This topic describes how to use Data Integration to import offline data to DataHub. In this example, a sync node is configured to synchronize data from Stream to DataHub in the code editor.

Prerequisites

  1. An Alibaba Cloud account and its AccessKey pair are created.
  2. MaxCompute is activated. A default MaxCompute connection is automatically created. The Alibaba Cloud account is used to log on to DataWorks.
  3. A workspace is created so that you can collaboratively develop workflows and maintain data and nodes in the workspace. For more information, see Create a workspace.
    Note If you want to create a data integration node as a RAM user, grant the required permissions to the RAM user. For more information, see Prepare a RAM user and Manage workspace members.

Background information

Data Integration is a data synchronization platform that is provided by Alibaba Cloud. The platform is reliable, secure, cost-efficient, and scalable. It can be used across heterogeneous data storage systems and provides offline data access channels in diverse network environments for more than 20 types of connections.

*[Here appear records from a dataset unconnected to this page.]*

(** * Dutchie fetch orchestration: a shallow embedding of [src/lib/dutchie-utils.ts]

    The development follows the source file top to bottom:

    - the wire data (stores, products, variants), typed after the selection
      sets of [STORES_QUERY] and [SPECIALS_QUERY];
    - JavaScript exceptions and the result of an awaited call;
    - [fetchWithTimeout] and [fetchFromDutchie];
    - the Cloudflare KV namespace, as an explicit store threaded through
      every call;
    - [fetchDutchieStores] and [fetchStoreSpecials] (cache-aside);
    - [Promise.allSettled], [fetchMultipleStoreSpecials] and
      [fetchStoreSpecialsInBatches];
    - [calculateDiscount];
    - [transformToWebP] and the [imageTransforms] presets of
      [src/lib/image-utils.ts].

    Modelling conventions.
    - Prices on the wire are integers (minor currency units).  The
      arguments of [calculateDiscount] are IEEE 754 binary64 numbers:
      [NaN], the infinities, the signed zeros, and the rounding to nearest
      (ties to even) of every arithmetic operation are modelled.
    - A GraphQL response has the shape its query selects; positions the code
      guards with [?.], [||] or a truthiness test are [option]s.
    - [console.*] calls and the wall-clock [duration] field are left out.
    - The network is a function of the request, so the same request always
      meets the same upstream answer. *)

From Stdlib Require Import ZArith QArith Qround Qpower Qabs Lqa Ascii.
From stdpp Require Import gmap strings list pretty.

Local Open Scope string_scope.
Local Open Scope Z_scope.

(** ** Wire data *)

(** [retailers { id name address phone }] *)
Record Store := mkStore {
  store_id : string;
  store_name : string;
  address : string;
  phone : string
}.

(** [variants { id option priceRec specialPriceRec quantity }];
    [specialPriceRec] is [null] when the variant is not discounted. *)
Record ProductVariant := mkVariant {
  variant_id : string;
  variant_option : string;
  priceRec : Z;
  specialPriceRec : option Z;
  quantity : Z
}.

(** [products { id name brand { name } category subcategory image description
    potencyCbd { formatted } potencyThc { formatted } variants { ... } }] *)
Record Product := mkProduct {
  product_id : string;
  product_name : string;
  brand : option string;
  category : string;
  subcategory : option string;
  image : option string;
  description : option string;
  potencyCbd : option string;
  potencyThc : option string;
  variants : option (list ProductVariant)
}.

Record Menu := mkMenu { menu_products : option (list Product) }.

(** The [data] member of a GraphQL answer: an object that may carry
    [retailers] (stores query) and [menu] (specials query). *)
Record Data := mkData {
  retailers : option (list Store);
  menu : option Menu
}.

Record GraphQLErrorItem := mkGraphQLErrorItem { message : string }.

(** [JSON.parse(responseText)]: [{ errors?, data? }]. *)
Record GraphQLBody := mkBody {
  body_errors : option (list GraphQLErrorItem);
  body_data : option Data
}.

(** ** Constants *)

Definition API_TIMEOUT_MS : Z := 10000.
Definition CACHE_TTL_SECONDS : Z := 900.

(** The two query documents the module sends. *)
Inductive Query := STORES_QUERY | SPECIALS_QUERY.

(** [Record<string, any>]: the variables of a request. *)
Definition Variables := list (string * string).

(** ** Exceptions and awaited results *)

Record JsError := mkJsError { err_name : string; err_message : string }.

(** [new Error(msg)] *)
Definition Error (msg : string) : JsError := mkJsError "Error" msg.

Inductive Result (A : Type) : Type :=
| Ok (a : A)
| Throw (e : JsError).
Arguments Ok {A} a.
Arguments Throw {A} e.

Definition result_bind {A B} (r : Result A) (k : A -> Result B) : Result B :=
  match r with
  | Ok a => k a
  | Throw e => Throw e
  end.

(** [Array.prototype.join] on an array of strings. *)
Fixpoint join (sep : string) (l : list string) : string :=
  match l with
  | [] => ""
  | [x] => x
  | x :: rest => x +:+ sep +:+ join sep rest
  end.

(** ** The network *)

(** A [Response]: [status], the text of the body, and what [JSON.parse]
    makes of that text ([None] when it throws). *)
Record Response := mkResponse {
  status : Z;
  responseText : string;
  parsed : option GraphQLBody
}.

(** [response.ok]: the status is in the range 200-299. *)
Definition ok (r : Response) : bool :=
  (200 <=? status r) && (status r <=? 299).

(** What happens to one outbound request when nobody aborts it: an answer
    after [latency] milliseconds, a transport failure, or nothing at all. *)
Inductive FetchOutcome :=
| Responds (latency : Z) (r : Response)
| NetworkError (latency : Z) (e : JsError)
| Hangs.

Definition Network := Query -> Variables -> FetchOutcome.

Definition AbortError : JsError :=
  mkJsError "AbortError" "The operation was aborted".

Definition SyntaxError : JsError :=
  mkJsError "SyntaxError" "Unexpected token in JSON".

(** [fetch(url, { ...options, signal })] with the abort timer armed for
    [timeoutMs]: whatever has not settled by then is aborted. *)
Definition fetch (o : FetchOutcome) (timeoutMs : Z) : Result Response :=
  match o with
  | Responds t r => if t <? timeoutMs then Ok r else Throw AbortError
  | NetworkError t e => if t <? timeoutMs then Throw e else Throw AbortError
  | Hangs => Throw AbortError
  end.

(** Lines 66-84. *)
Definition fetchWithTimeout (o : FetchOutcome) (timeoutMs : Z) : Result Response :=
  match fetch o timeoutMs with
  | Ok response => Ok response
  | Throw error =>
      if String.eqb (err_name error) "AbortError"
      then Throw (Error ("Request timeout after " +:+ pretty timeoutMs +:+ "ms"))
      else Throw error
  end.

(** Lines 89-116.  [timeoutMs] is the optional third parameter. *)
Definition fetchFromDutchie (net : Network) (query : Query)
    (variables : Variables) (timeoutMs : option Z) : Result (option Data) :=
  result_bind (fetchWithTimeout (net query variables) (default API_TIMEOUT_MS timeoutMs))
    (fun response =>
       if negb (ok response)
       then Throw (Error ("API Error: " +:+ pretty (status response) +:+ " - "
                            +:+ responseText response))
       else match parsed response with
            | None => Throw SyntaxError
            | Some data =>
                match body_errors data with
                | Some errs =>
                    Throw (Error ("GraphQL Error: " +:+ join ", " (map message errs)))
                | None => Ok (body_data data)
                end
            end).

(** ** The KV namespace

    The contents of the [DUTCHIE_CACHE] namespace are the state every call
    threads.  Values are kept as the arrays [JSON.stringify] was given,
    together with the [expirationTtl] of the write; an expired entry is an
    absent one.  The two key families, ['dutchie:stores:all'] and
    ['dutchie:specials:<storeId>'], never collide and hold arrays of
    different element types, hence two maps. *)
Record KVState := mkKVState {
  kv_stores : gmap string (list Store * Z);
  kv_specials : gmap string (list Product * Z)
}.

(** The binding itself: for each key, whether [get] or [put] throws. *)
Record KVNamespace := mkKVNamespace {
  get_fault : string -> option JsError;
  put_fault : string -> option JsError
}.

(** [Astro.locals]: [locals?.runtime?.env?.DUTCHIE_CACHE]. *)
Record RuntimeEnv := mkRuntimeEnv { DUTCHIE_CACHE : option KVNamespace }.
Record Runtime := mkRuntime { env : option RuntimeEnv }.
Record Locals := mkLocals { runtime : option Runtime }.

(** Lines 59-61. *)
Definition getKVNamespace (locals : option Locals) : option KVNamespace :=
  ((locals ≫= runtime) ≫= env) ≫= DUTCHIE_CACHE.

(** ** Asynchronous code: exceptions over the KV state

    A throw keeps the state reached so far: a [put] that went through is
    not undone by a later exception. *)
Definition Async (A : Type) : Type := KVState -> Result A * KVState.

Definition ret {A} (a : A) : Async A := fun σ => (Ok a, σ).

Definition lift {A} (r : Result A) : Async A := fun σ => (r, σ).

Definition bind {A B} (m : Async A) (k : A -> Async B) : Async B :=
  fun σ =>
    match m σ with
    | (Ok a, σ') => k a σ'
    | (Throw e, σ') => (Throw e, σ')
    end.

(** [try { body } catch (error) { handler }] *)
Definition try_catch {A} (body : Async A) (handler : JsError -> Async A) : Async A :=
  fun σ =>
    match body σ with
    | (Ok a, σ') => (Ok a, σ')
    | (Throw e, σ') => handler e σ'
    end.

Notation "'let!' x ':=' m 'in' k" := (bind m (fun x => k))
  (at level 10, x pattern, m at level 100, k at level 200).

(** [kv.get(key, 'json')]: the stored array, or [null]. *)
Definition kv_get_stores (kv : KVNamespace) (key : string) : Async (option (list Store)) :=
  fun σ =>
    match get_fault kv key with
    | Some e => (Throw e, σ)
    | None => (Ok (fst <$> kv_stores σ !! key), σ)
    end.

Definition kv_get_specials (kv : KVNamespace) (key : string) : Async (option (list Product)) :=
  fun σ =>
    match get_fault kv key with
    | Some e => (Throw e, σ)
    | None => (Ok (fst <$> kv_specials σ !! key), σ)
    end.

(** [kv.put(key, JSON.stringify(value), { expirationTtl })] *)
Definition kv_put_stores (kv : KVNamespace) (key : string) (value : list Store)
    (expirationTtl : Z) : Async unit :=
  fun σ =>
    match put_fault kv key with
    | Some e => (Throw e, σ)
    | None =>
        (Ok tt, mkKVState (<[key := (value, expirationTtl)]> (kv_stores σ)) (kv_specials σ))
    end.

Definition kv_put_specials (kv : KVNamespace) (key : string) (value : list Product)
    (expirationTtl : Z) : Async unit :=
  fun σ =>
    match put_fault kv key with
    | Some e => (Throw e, σ)
    | None =>
        (Ok tt, mkKVState (kv_stores σ) (<[key := (value, expirationTtl)]> (kv_specials σ)))
    end.

(** ** fetchDutchieStores (lines 121-162) *)

Definition stores_cache_key : string := "dutchie:stores:all".

Definition fetchDutchieStores (net : Network) (locals : option Locals) : Async (list Store) :=
  let kv := getKVNamespace locals in
  let cacheKey := stores_cache_key in
  (* Try cache first *)
  let! hit :=
    match kv with
    | Some kv => try_catch (kv_get_stores kv cacheKey) (fun _ => ret None)
    | None => ret None
    end in
  match hit with
  | Some cached => ret cached
  | None =>
      (* Fetch from API *)
      try_catch
        (let! data := lift (fetchFromDutchie net STORES_QUERY [] None) in
         let stores := default [] (data ≫= retailers) in
         let! _ :=
           match kv with
           | Some kv =>
               if (0 <? length stores)%nat
               then try_catch (kv_put_stores kv cacheKey stores CACHE_TTL_SECONDS)
                              (fun _ => ret tt)
               else ret tt
           | None => ret tt
           end in
         ret stores)
        (fun _ => ret [])
  end.

(** ** fetchStoreSpecials (lines 167-221) *)

Definition specials_cache_key (storeId : string) : string :=
  "dutchie:specials:" +:+ storeId.

(** [v.specialPriceRec && v.specialPriceRec !== v.priceRec], as [some]
    reads it: the special price is truthy (neither [null] nor [0]) and is
    not the regular price. *)
Definition variant_on_special (v : ProductVariant) : bool :=
  match specialPriceRec v with
  | Some sp => negb (sp =? 0) && negb (sp =? priceRec v)
  | None => false
  end.

(** [product.variants?.some(...)], as [filter] reads it. *)
Definition has_special_variant (product : Product) : bool :=
  match variants product with
  | Some vs => existsb variant_on_special vs
  | None => false
  end.

(** Lines 171-182: the cache read.  [Some cached] is the early return. *)
Definition readSpecialsCache (kv : option KVNamespace) (cacheKey : string)
  : Async (option (list Product)) :=
  match kv with
  | Some kv => try_catch (kv_get_specials kv cacheKey) (fun _ => ret None)
  | None => ret None
  end.

(** Lines 184-220: the upstream call, the filter and the write-back. *)
Definition fetchSpecialsFromApi (net : Network) (storeId : string)
    (kv : option KVNamespace) (cacheKey : string) : Async (list Product) :=
  try_catch
    (let! specialsData :=
       lift (fetchFromDutchie net SPECIALS_QUERY [("retailerId", storeId)] None) in
     match (specialsData ≫= menu) ≫= menu_products with
     | Some products =>
         (* Filter products that have special prices *)
         let specialProducts := List.filter has_special_variant products in
         (* Store in cache *)
         let! _ :=
           match kv with
           | Some kv =>
               try_catch (kv_put_specials kv cacheKey specialProducts CACHE_TTL_SECONDS)
                         (fun _ => ret tt)
           | None => ret tt
           end in
         ret specialProducts
     | None => ret []
     end)
    (fun _ => ret []).

Definition fetchStoreSpecials (net : Network) (storeId : string) (storeName : string)
    (locals : option Locals) : Async (list Product) :=
  let kv := getKVNamespace locals in
  let cacheKey := specials_cache_key storeId in
  let! hit := readSpecialsCache kv cacheKey in
  match hit with
  | Some cached => ret cached
  | None => fetchSpecialsFromApi net storeId kv cacheKey
  end.

(** ** Promise.allSettled over the per-store tasks

    Each element of [stores.map(store => fetchStoreSpecials(...).then(...))]
    is a task.  A task touches the namespace at most twice: when its cache
    read is served and when its write-back is served; what it computes in
    between (the upstream call, the filter) does not depend on the
    namespace.  A task therefore has two resumptions, one per access, and
    which unsettled task resumes next is not the program's choice. *)

Inductive Settled (A : Type) : Type :=
| Fulfilled (value : A)
| Rejected (reason : JsError).
Arguments Fulfilled {A} value.
Arguments Rejected {A} reason.

Inductive Task :=
| AwaitingCache (store : Store)
| AwaitingUpstream (store : Store).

In this example, a DataHub connection is configured. For information about how to use other types of connections to configure sync nodes, see Reader configuration and Writer configuration.

Procedure

  1. Go to the Data Integration page.
    1. Log on to the DataWorks console.
    2. In the left-side navigation pane, click Workspaces.
    3. After you select the region where the required workspace resides, find the workspace and click Data Integration.
  2. On the Data Integration homepage, click New synchronization task to go to the DataStudio page.
  3. In the Create Node dialog box, set the Node Name and Location parameters and click Commit.
    Note
    • The node name must be 1 to 128 characters in length.
    • Set the Location parameter to the directory where the created workflow resides. For more information, see Create a workflow.
  4. After the batch sync node is created, click the Switch to Code Editor icon in the top toolbar.
  5. In the Confirm message, click OK. The code editor appears.
  6. Click the Apply Template icon in the top toolbar.
  7. In the Apply Template dialog box, set the Source Connection Type parameter to Stream and the Target Connection Type parameter to DataHub, and click OK.
  8. After the template is applied, edit code as required.
    {
    "type": "job",
    "version": "1.0",
    "configuration": {
     "setting": {
       "errorLimit": {
         "record": "0"
       },
       "speed": {
         "mbps": "1",
         "concurrent": 1, // The number of concurrent threads.
         "throttle": false
       }
     },
     "reader": {
       "plugin": "stream",
       "parameter": {
         "column": [ // The columns in the source table.
           {
             "value": "field", // The column attribute.
             "type": "string"
           },
           {
             "value": true,
             "type": "bool"
           },
           {
             "value": "byte string",
             "type": "bytes"
           }
         ],
         "sliceRecordCount": "100000"
       }
     },
     "writer": {
       "plugin": "datahub",
       "parameter": {
         "datasource": "datahub", // The name of the connection.
         "topic": "xxxx", // The minimum unit for data subscription and publication in DataHub. You can use topics to distinguish different types of streaming data.
         "mode": "random", // Data is randomly written.
         "shardId": "0", // Shards are concurrent channels that are used for data transmission in a topic. Each shard has a unique ID.
         "maxCommitSize": 524288, // The amount of data, in MB, that DataHub Writer buffers before DataHub Writer sends the data to the destination for the purpose of improving writing efficiency. Default value: 1048576, in bytes, namely 1 MB.
         "maxRetryCount": 500
       }
     }
    }
    }
  9. After the configuration is completed, click the Save and Run icons.
    Note
    • You can import data to DataHub only in the code editor.
    • If you want to change the template, click the Apply Template icon in the top toolbar. The original content is overwritten after you apply the new template.
    • After you save the sync node, click the Run icon. The node is immediately run.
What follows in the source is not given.